▶ [Supplied material]:
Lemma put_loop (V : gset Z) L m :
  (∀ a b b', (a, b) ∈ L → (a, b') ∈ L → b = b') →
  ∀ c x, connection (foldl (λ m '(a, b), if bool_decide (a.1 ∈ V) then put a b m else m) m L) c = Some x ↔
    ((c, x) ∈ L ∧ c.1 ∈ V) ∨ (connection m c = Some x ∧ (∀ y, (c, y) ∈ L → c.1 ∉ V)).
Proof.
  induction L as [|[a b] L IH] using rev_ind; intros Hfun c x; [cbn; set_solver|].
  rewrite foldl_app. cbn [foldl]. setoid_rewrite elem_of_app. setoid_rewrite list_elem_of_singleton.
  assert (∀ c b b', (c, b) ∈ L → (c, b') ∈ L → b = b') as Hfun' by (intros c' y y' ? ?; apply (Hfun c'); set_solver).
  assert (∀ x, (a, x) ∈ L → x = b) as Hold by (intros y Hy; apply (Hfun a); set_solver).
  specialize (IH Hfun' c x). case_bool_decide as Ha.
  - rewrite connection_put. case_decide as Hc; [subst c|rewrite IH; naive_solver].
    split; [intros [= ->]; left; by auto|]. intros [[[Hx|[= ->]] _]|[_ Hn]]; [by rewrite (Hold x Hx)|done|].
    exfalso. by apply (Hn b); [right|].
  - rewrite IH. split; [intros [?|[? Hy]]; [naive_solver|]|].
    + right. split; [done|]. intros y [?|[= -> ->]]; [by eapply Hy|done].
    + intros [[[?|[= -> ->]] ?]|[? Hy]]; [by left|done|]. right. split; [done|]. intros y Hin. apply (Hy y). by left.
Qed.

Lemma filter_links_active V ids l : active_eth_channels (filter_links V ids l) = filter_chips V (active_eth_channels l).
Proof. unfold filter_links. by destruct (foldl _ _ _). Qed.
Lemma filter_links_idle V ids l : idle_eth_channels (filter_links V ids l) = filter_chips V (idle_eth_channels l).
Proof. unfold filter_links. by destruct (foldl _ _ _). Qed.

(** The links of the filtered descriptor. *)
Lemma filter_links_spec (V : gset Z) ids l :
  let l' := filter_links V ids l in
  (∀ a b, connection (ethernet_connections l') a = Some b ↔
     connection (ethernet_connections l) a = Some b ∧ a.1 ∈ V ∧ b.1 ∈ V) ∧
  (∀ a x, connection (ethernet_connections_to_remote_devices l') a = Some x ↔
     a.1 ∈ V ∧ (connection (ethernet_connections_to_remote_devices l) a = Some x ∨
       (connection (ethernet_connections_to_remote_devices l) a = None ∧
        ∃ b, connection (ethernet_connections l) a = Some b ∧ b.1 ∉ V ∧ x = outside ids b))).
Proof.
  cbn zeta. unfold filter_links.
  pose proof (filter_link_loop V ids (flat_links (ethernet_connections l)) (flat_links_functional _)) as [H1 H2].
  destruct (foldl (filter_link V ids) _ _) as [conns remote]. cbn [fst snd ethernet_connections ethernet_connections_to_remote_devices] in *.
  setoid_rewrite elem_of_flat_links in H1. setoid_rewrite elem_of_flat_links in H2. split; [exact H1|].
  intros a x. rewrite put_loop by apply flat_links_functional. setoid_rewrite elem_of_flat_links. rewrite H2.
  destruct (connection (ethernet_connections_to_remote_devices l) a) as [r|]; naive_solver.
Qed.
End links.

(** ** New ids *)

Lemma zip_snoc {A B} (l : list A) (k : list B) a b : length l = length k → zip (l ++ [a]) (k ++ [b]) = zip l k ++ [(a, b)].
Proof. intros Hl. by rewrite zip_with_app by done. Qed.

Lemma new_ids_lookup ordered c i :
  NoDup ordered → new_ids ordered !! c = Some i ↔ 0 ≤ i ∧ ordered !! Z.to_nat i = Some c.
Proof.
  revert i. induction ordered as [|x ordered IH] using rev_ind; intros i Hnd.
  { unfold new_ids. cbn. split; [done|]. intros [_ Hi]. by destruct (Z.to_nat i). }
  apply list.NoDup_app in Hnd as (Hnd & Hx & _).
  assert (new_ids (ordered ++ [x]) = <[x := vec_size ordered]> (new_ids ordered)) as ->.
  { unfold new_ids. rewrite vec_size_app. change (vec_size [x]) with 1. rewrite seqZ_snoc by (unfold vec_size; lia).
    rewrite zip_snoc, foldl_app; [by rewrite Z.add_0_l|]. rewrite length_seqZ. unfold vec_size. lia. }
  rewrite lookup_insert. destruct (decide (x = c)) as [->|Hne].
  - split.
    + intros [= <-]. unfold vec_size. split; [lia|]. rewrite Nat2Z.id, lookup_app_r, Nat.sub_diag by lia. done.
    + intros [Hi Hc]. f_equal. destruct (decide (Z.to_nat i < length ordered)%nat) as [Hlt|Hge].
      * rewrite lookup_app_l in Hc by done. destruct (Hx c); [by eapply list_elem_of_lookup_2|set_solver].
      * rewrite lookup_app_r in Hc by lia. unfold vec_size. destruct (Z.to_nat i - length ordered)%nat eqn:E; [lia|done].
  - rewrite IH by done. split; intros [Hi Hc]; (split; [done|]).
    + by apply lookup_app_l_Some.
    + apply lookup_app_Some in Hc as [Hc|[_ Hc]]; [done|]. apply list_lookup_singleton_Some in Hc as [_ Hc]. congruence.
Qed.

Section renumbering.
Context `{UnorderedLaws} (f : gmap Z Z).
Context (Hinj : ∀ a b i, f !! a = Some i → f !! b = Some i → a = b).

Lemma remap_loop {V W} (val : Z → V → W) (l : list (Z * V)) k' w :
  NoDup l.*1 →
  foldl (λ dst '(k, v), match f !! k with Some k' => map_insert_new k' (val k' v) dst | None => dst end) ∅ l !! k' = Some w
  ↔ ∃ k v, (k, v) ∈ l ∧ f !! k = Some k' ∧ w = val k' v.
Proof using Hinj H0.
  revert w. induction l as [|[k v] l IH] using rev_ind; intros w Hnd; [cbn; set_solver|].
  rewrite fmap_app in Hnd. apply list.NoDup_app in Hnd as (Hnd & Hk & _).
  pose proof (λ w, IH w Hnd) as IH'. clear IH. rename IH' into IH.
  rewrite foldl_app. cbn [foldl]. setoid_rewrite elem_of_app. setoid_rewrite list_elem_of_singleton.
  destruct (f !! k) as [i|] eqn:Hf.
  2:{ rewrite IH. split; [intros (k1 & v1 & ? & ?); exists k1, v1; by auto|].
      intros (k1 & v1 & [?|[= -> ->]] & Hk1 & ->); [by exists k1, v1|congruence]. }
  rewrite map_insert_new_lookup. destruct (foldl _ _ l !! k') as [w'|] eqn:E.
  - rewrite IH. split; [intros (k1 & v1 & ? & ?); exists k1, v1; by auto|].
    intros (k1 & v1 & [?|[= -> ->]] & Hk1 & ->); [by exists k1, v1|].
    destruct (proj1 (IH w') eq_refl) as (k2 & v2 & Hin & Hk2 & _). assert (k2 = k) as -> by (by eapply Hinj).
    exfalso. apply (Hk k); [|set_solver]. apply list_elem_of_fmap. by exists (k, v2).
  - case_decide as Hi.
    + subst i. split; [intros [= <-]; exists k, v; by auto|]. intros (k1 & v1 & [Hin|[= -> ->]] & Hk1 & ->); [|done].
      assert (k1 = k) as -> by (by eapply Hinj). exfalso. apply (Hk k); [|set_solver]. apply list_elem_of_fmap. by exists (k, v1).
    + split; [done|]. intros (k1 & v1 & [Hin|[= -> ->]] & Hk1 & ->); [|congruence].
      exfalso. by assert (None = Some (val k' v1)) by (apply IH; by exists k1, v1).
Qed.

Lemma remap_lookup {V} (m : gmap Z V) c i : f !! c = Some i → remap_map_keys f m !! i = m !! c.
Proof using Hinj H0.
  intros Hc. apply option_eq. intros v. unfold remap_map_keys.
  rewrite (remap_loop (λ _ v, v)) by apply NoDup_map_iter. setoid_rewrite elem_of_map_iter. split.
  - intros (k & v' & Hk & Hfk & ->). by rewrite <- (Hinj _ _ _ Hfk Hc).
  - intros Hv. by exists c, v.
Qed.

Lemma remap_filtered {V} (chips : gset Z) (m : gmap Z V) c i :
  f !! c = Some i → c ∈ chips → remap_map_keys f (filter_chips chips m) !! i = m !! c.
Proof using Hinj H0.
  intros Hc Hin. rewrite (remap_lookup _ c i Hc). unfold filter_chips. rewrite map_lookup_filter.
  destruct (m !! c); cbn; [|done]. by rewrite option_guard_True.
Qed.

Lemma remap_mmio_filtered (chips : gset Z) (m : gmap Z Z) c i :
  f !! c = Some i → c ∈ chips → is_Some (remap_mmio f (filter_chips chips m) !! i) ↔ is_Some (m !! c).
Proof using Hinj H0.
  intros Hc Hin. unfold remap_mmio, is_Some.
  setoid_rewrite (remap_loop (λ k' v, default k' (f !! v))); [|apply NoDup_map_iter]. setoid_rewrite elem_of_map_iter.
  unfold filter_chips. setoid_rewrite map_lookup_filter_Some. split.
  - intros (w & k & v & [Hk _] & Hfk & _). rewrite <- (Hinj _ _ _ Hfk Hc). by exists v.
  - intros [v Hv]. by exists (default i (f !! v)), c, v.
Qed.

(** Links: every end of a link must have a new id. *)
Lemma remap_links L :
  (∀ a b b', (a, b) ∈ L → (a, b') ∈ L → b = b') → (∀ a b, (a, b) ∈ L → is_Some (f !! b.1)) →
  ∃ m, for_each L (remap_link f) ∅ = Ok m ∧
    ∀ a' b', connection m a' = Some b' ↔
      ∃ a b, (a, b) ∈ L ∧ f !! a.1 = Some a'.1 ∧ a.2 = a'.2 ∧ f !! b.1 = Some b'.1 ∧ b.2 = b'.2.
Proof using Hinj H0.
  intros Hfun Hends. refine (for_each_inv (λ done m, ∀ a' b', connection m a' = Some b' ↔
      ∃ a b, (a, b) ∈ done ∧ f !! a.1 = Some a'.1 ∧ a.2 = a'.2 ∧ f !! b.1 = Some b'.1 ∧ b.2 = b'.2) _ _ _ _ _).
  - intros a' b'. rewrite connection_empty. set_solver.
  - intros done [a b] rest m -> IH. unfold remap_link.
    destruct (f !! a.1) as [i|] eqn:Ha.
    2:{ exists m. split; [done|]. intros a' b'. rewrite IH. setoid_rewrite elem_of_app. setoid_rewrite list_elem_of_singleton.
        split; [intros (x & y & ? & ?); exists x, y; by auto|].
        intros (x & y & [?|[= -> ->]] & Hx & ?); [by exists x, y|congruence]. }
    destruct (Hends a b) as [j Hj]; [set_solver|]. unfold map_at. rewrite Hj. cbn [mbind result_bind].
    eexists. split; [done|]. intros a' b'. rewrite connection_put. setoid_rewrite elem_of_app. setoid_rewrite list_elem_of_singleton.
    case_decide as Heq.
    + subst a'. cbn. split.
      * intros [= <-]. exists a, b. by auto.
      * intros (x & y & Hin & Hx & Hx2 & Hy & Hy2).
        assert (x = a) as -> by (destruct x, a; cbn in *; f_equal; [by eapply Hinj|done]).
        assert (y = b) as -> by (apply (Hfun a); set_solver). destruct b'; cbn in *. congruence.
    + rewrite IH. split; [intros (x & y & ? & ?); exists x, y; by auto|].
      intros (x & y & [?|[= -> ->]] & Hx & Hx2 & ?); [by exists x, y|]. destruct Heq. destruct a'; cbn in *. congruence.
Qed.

...

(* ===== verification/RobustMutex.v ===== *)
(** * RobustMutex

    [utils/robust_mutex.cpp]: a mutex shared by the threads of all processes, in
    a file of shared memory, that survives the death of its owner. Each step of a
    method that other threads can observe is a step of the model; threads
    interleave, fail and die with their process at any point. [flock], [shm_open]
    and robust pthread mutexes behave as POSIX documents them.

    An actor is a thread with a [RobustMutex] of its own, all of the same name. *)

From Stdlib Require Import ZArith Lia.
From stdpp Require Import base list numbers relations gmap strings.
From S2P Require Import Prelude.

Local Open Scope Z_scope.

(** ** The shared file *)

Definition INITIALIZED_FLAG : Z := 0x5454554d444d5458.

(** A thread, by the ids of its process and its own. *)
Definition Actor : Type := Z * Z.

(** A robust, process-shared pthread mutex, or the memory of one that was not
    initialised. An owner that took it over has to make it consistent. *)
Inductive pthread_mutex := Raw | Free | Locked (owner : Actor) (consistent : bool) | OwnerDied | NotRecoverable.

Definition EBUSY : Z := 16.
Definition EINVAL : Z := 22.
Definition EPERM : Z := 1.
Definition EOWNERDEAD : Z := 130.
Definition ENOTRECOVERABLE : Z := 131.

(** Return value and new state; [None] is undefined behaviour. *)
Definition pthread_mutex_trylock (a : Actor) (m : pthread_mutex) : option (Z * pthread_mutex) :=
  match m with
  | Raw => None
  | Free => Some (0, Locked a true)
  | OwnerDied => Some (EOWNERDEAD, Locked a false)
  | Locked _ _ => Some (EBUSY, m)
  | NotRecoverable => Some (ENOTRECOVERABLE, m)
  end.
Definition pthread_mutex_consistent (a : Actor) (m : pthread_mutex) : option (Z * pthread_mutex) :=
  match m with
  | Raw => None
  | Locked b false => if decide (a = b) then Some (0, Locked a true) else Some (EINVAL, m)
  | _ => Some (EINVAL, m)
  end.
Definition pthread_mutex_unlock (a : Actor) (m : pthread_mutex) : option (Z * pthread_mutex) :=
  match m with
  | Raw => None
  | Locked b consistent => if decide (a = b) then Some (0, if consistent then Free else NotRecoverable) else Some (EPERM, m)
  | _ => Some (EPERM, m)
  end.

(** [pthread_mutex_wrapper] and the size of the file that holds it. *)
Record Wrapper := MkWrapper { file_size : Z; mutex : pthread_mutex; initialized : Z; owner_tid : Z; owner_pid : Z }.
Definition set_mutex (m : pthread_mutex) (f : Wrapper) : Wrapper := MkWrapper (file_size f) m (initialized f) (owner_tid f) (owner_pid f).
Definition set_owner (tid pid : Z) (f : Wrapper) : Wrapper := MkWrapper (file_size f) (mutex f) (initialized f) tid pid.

▶ [Work item]: Each line of the entries where the string "EINVAL" occurs should be shown.

▶ [Your response]:
Definition EINVAL : Z := 22.
  | Locked b false => if decide (a = b) then Some (0, Locked a true) else Some (EINVAL, m)
  | _ => Some (EINVAL, m)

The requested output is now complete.